» TASK DETAILS
With the line that contains "- intros Hx." as the first line, output exactly every line through the end of the material.
====
(** * Gerenciamento Trader: the ledger scripts, embedded and verified

    The repository holds browser scripts for a manual trading journal:
    - the main script (state with [bancaInicial] and [operacoes],
      [carregarLocal], [calcularKPIs], [adicionarOperacao] and the submit
      handler of the operation form), modelled in [Module Principal];
    - the running-balance variant [script/sozinho.js] (a single number
      [bancaAtual] and a submit handler that applies the payout), modelled
      in [Module Sozinho].
    A third fragment checks the payout field once when the page loads and
    paints a fixed balance of 100 with a recommended stake; it keeps no
    ledger and handles no submit, and is not modelled.

    Modelling choices, fixed once for the whole development:
    - a JavaScript Number is [number]: NaN, the two infinities, or an exact
      rational.  Rounding to binary64 and the sign of zero are abstracted;
      NaN and the infinities behave as in IEEE 754.  What is stated about
      sums and products is therefore either an equation between the
      expressions the code evaluates, in its order of evaluation, or an
      order fact that rounding preserves.
    - a JavaScript value read from JSON or from a form is [value]; where
      the loader converts one to a number or a date, the TypeError of a
      value that has no primitive form is modelled ([convertivel]).
    - a Date is its time value: [Some ms] or [None] for an Invalid Date.
    - the global object [state], the wall clock and the id generator are
      threaded explicitly through a state monad over [World].
    - the functions of the host (JSON.parse, Date.parse, the string to
      number conversion, the local calendar ...) are the fields of the
      class [Host]. *)

From Stdlib Require Import ZArith QArith Qabs String Ascii DecimalString List Bool Arith Lia Lqa.
Import ListNotations.

Set Warnings "-register-all".
Local Close Scope Q_scope.
Local Open Scope string_scope.
Local Open Scope list_scope.

(** ** JavaScript numbers *)

Module Num.

Inductive number : Type :=
| NaN
| NegInf
| Fin (q : Q)
| PosInf.

Definition zero : number := Fin 0.
Definition of_Z (z : Z) : number := Fin (inject_Z z).
Definition of_nat (n : nat) : number := of_Z (Z.of_nat n).

(** Sign of a finite rational: [Lt] negative, [Eq] zero, [Gt] positive. *)
Definition sgn (q : Q) : comparison := Qcompare q 0%Q.

(** Unary minus. *)
Definition neg (a : number) : number :=
  match a with
  | NaN => NaN
  | NegInf => PosInf
  | Fin q => Fin (- q)%Q
  | PosInf => NegInf
  end.

(** [a + b]. *)
Definition add (a b : number) : number :=
  match a, b with
  | NaN, _ | _, NaN => NaN
  | PosInf, NegInf | NegInf, PosInf => NaN
  | PosInf, _ | _, PosInf => PosInf
  | NegInf, _ | _, NegInf => NegInf
  | Fin x, Fin y => Fin (x + y)%Q
  end.

Definition inf_of (c : comparison) : number :=
  match c with
  | Lt => NegInf
  | Eq => NaN
  | Gt => PosInf
  end.

(** [a * b]. *)
Definition mul (a b : number) : number :=
  match a, b with
  | NaN, _ | _, NaN => NaN
  | Fin x, Fin y => Fin (x * y)%Q
  | PosInf, PosInf | NegInf, NegInf => PosInf
  | PosInf, NegInf | NegInf, PosInf => NegInf
  | PosInf, Fin y | Fin y, PosInf => inf_of (sgn y)
  | NegInf, Fin y | Fin y, NegInf => inf_of (CompOpp (sgn y))
  end.

(** [a / b]; a finite non-zero number over zero is an infinity. *)
Definition div (a b : number) : number :=
  match a, b with
  | NaN, _ | _, NaN => NaN
  | Fin x, Fin y =>
      match sgn y with
      | Eq => inf_of (sgn x)
      | _ => Fin (x / y)%Q
      end
  | Fin _, (PosInf | NegInf) => Fin 0
  | (PosInf | NegInf), (PosInf | NegInf) => NaN
  | PosInf, Fin y =>
      match sgn y with Lt => NegInf | _ => PosInf end
  | NegInf, Fin y =>
      match sgn y with Lt => PosInf | _ => NegInf end
  end.

(** [a < b]: false as soon as one side is NaN. *)
Definition ltb (a b : number) : bool :=
  match a, b with
  | NaN, _ | _, NaN => false
  | _, NegInf => false
  | NegInf, _ => true
  | PosInf, _ => false
  | Fin _, PosInf => true
  | Fin x, Fin y => negb (Qle_bool y x)
  end.

(** [a <= b]. *)
Definition leb (a b : number) : bool :=
  match a, b with
  | NaN, _ | _, NaN => false
  | NegInf, _ => true
  | _, PosInf => true
  | _, NegInf => false
  | PosInf, _ => false
  | Fin x, Fin y => Qle_bool x y
  end.

(** [a > b] and [a >= b] are the mirrored tests. *)
Definition gtb (a b : number) : bool := ltb b a.
Definition geb (a b : number) : bool := leb b a.

(** [Number.isNaN] and [Number.isFinite]. *)
Definition isNaN (a : number) : bool :=
  match a with NaN => true | _ => false end.

Definition isFinite (a : number) : bool :=
  match a with Fin _ => true | _ => false end.

(** ToBoolean on a number: NaN and zero are falsy. *)
Definition truthy (a : number) : bool :=
  match a with
  | NaN => false
  | Fin q => negb (Qeq_bool q 0%Q)
  | _ => true
  end.

(** Equality of numbers as values: rationals are compared by [Qeq]. *)
Definition eqv (a b : number) : Prop :=
  match a, b with
  | NaN, NaN | NegInf, NegInf | PosInf, PosInf => True
  | Fin x, Fin y => (x == y)%Q
  | _, _ => False
  end.

(** Truncation toward zero of a rational (ToIntegerOrInfinity). *)
Definition trunc (q : Q) : Z := Z.quot (Qnum q) (Zpos (Qden q)).

End Num.

Export Num.

Declare Scope js_scope.
Delimit Scope js_scope with js.
Infix "+" := add : js_scope.
Infix "*" := mul : js_scope.
Infix "/" := div : js_scope.
Notation "- x" := (neg x) : js_scope.
Infix "<?" := ltb : js_scope.
Infix "<=?" := leb : js_scope.
Infix ">?" := gtb : js_scope.
Infix ">=?" := geb : js_scope.
Infix "=~" := eqv (at level 70, no associativity).

(** ** JavaScript values and dates *)

Inductive value : Type :=
| VUndefined
| VNull
| VBool (b : bool)
| VNum (n : number)
| VStr (s : string)
| VArr (elems : list value)
| VObj (fields : list (string * value)).

(** A Date is its time value in milliseconds; [None] is an Invalid Date. *)
Definition Date : Type := option Z.

(** Relational operators on dates go through the time value, so every
    comparison with an Invalid Date is false. *)
Definition date_ltb (a b : Date) : bool :=
  match a, b with
  | Some x, Some y => (x <? y)%Z
  | _, _ => false
  end.

Definition date_leb (a b : Date) : bool :=
  match a, b with
  | Some x, Some y => (x <=? y)%Z
  | _, _ => false
  end.

Definition date_geb (a b : Date) : bool := date_leb b a.

(** Own property [k] of an object given as its list of fields. *)
Fixpoint lookup (k : string) (fields : list (string * value)) : option value :=
  match fields with
  | [] => None
  | (k', v) :: rest => if String.eqb k k' then Some v else lookup k rest
  end.

(** [v.k]: [None] when the access throws a TypeError (v is null or
    undefined).  The keys the scripts read (bancaInicial, operacoes,
    createdAt, amount, result) are not inherited from any prototype, so a
    primitive or an array yields undefined. *)
Definition getProp (v : value) (k : string) : option value :=
  match v with
  | VUndefined | VNull => None
  | VObj fields =>
      match lookup k fields with
      | Some x => Some x
      | None => Some VUndefined
      end
  | _ => Some VUndefined
  end.

(** ToBoolean. *)
Definition truthyV (v : value) : bool :=
  match v with
  | VUndefined | VNull => false
  | VBool b => b
  | VNum n => truthy n
  | VStr s => negb (String.eqb s "")
  | VArr _ | VObj _ => true
  end.

(** [v === 'lit'] for a string literal. *)
Definition strictEqStr (v : value) (lit : string) : bool :=
  match v with
  | VStr s => String.eqb s lit
  | _ => false
  end.

Definition isArray (v : value) : bool :=
  match v with VArr _ => true | _ => false end.

(** TimeClip: finite numbers within 8.64e15 ms of the epoch, truncated. *)
Definition timeClip (n : number) : Date :=
  match n with
  | Fin q =>
      if Qle_bool (Qabs q) 8640000000000000 then Some (trunc q) else None
  | _ => None
  end.

(** The decimal name of an array index. *)
Definition indexName (i : nat) : string :=
  DecimalString.NilEmpty.string_of_uint (Nat.to_uint i).

Fixpoint indexedFrom (i : nat) (l : list value) : list (string * value) :=
  match l with
  | [] => []
  | v :: rest => (indexName i, v) :: indexedFrom (S i) rest
  end.

Fixpoint chars (s : string) : list value :=
  match s with
  | EmptyString => []
  | String c rest => VStr (String c EmptyString) :: chars rest
  end.

(** The own enumerable properties of a value, as an object spread copies
    them: the fields of an object, the indexed elements of an array or of
    a string, nothing for the other primitives. *)
Definition ownProps (v : value) : list (string * value) :=
  match v with
  | VObj fields => fields
  | VArr l => indexedFrom 0 l
  | VStr s => indexedFrom 0 (chars s)
  | _ => []
  end.
(** ** Strings, sets and sums *)

Lemma str_eqb_eq (a b : str) : str_eqb a b = true <-> a = b.
Proof.
  revert b. induction a as [|x a IH]; intros [|y b]; simpl;
    try (split; [discriminate | congruence]); try tauto.
  rewrite andb_true_iff, N.eqb_eq, IH. split.
  - intros [-> ->]. reflexivity.
  - intros E. injection E as -> ->. tauto.
Qed.

Lemma str_eqb_refl (a : str) : str_eqb a a = true.
Proof. apply str_eqb_eq. reflexivity. Qed.

Lemma mem_In (x : str) (s : list str) : mem x s = true <-> In x s.
Proof.
  unfold mem. rewrite existsb_exists. split.
  - intros (y & Hy & E). apply str_eqb_eq in E. subst. assumption.
  - intros Hx. exists x. split; [assumption | apply str_eqb_refl].
Qed.

Lemma mem_false (x : str) (s : list str) : mem x s = false <-> ~ In x s.
Proof.
  rewrite <- mem_In. destruct (mem x s); split; intros; congruence.
Qed.

Lemma len_nonneg {A} (l : list A) : 0 <= len l.
Proof. unfold len. lia. Qed.

Lemma len_filter_le {A} (p : A -> bool) (l : list A) :
  len (filter p l) <= len l.
Proof.
  unfold len. apply Nat2Z.inj_le.
  induction l as [|a l IH]; simpl; [lia|]. destruct (p a); simpl; lia.
Qed.

Lemma fold_add_shift (l : list Z) (a : Z) :
  fold_left Z.add l a = a + fold_left Z.add l 0.
Proof.
  revert a. induction l as [|x l IH]; intros a; simpl; [lia|].
  rewrite (IH (a + x)), (IH x). lia.
Qed.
====
» EXERCISE RESPONSE
  - intros Hx. exists x. split; [assumption | apply str_eqb_refl].
Qed.

Lemma mem_false (x : str) (s : list str) : mem x s = false <-> ~ In x s.
Proof.
  rewrite <- mem_In. destruct (mem x s); split; intros; congruence.
Qed.

Lemma len_nonneg {A} (l : list A) : 0 <= len l.
Proof. unfold len. lia. Qed.

Lemma len_filter_le {A} (p : A -> bool) (l : list A) :
  len (filter p l) <= len l.
Proof.
  unfold len. apply Nat2Z.inj_le.
  induction l as [|a l IH]; simpl; [lia|]. destruct (p a); simpl; lia.
Qed.

Lemma fold_add_shift (l : list Z) (a : Z) :
  fold_left Z.add l a = a + fold_left Z.add l 0.
Proof.
  revert a. induction l as [|x l IH]; intros a; simpl; [lia|].
  rewrite (IH (a + x)), (IH x). lia.
Qed.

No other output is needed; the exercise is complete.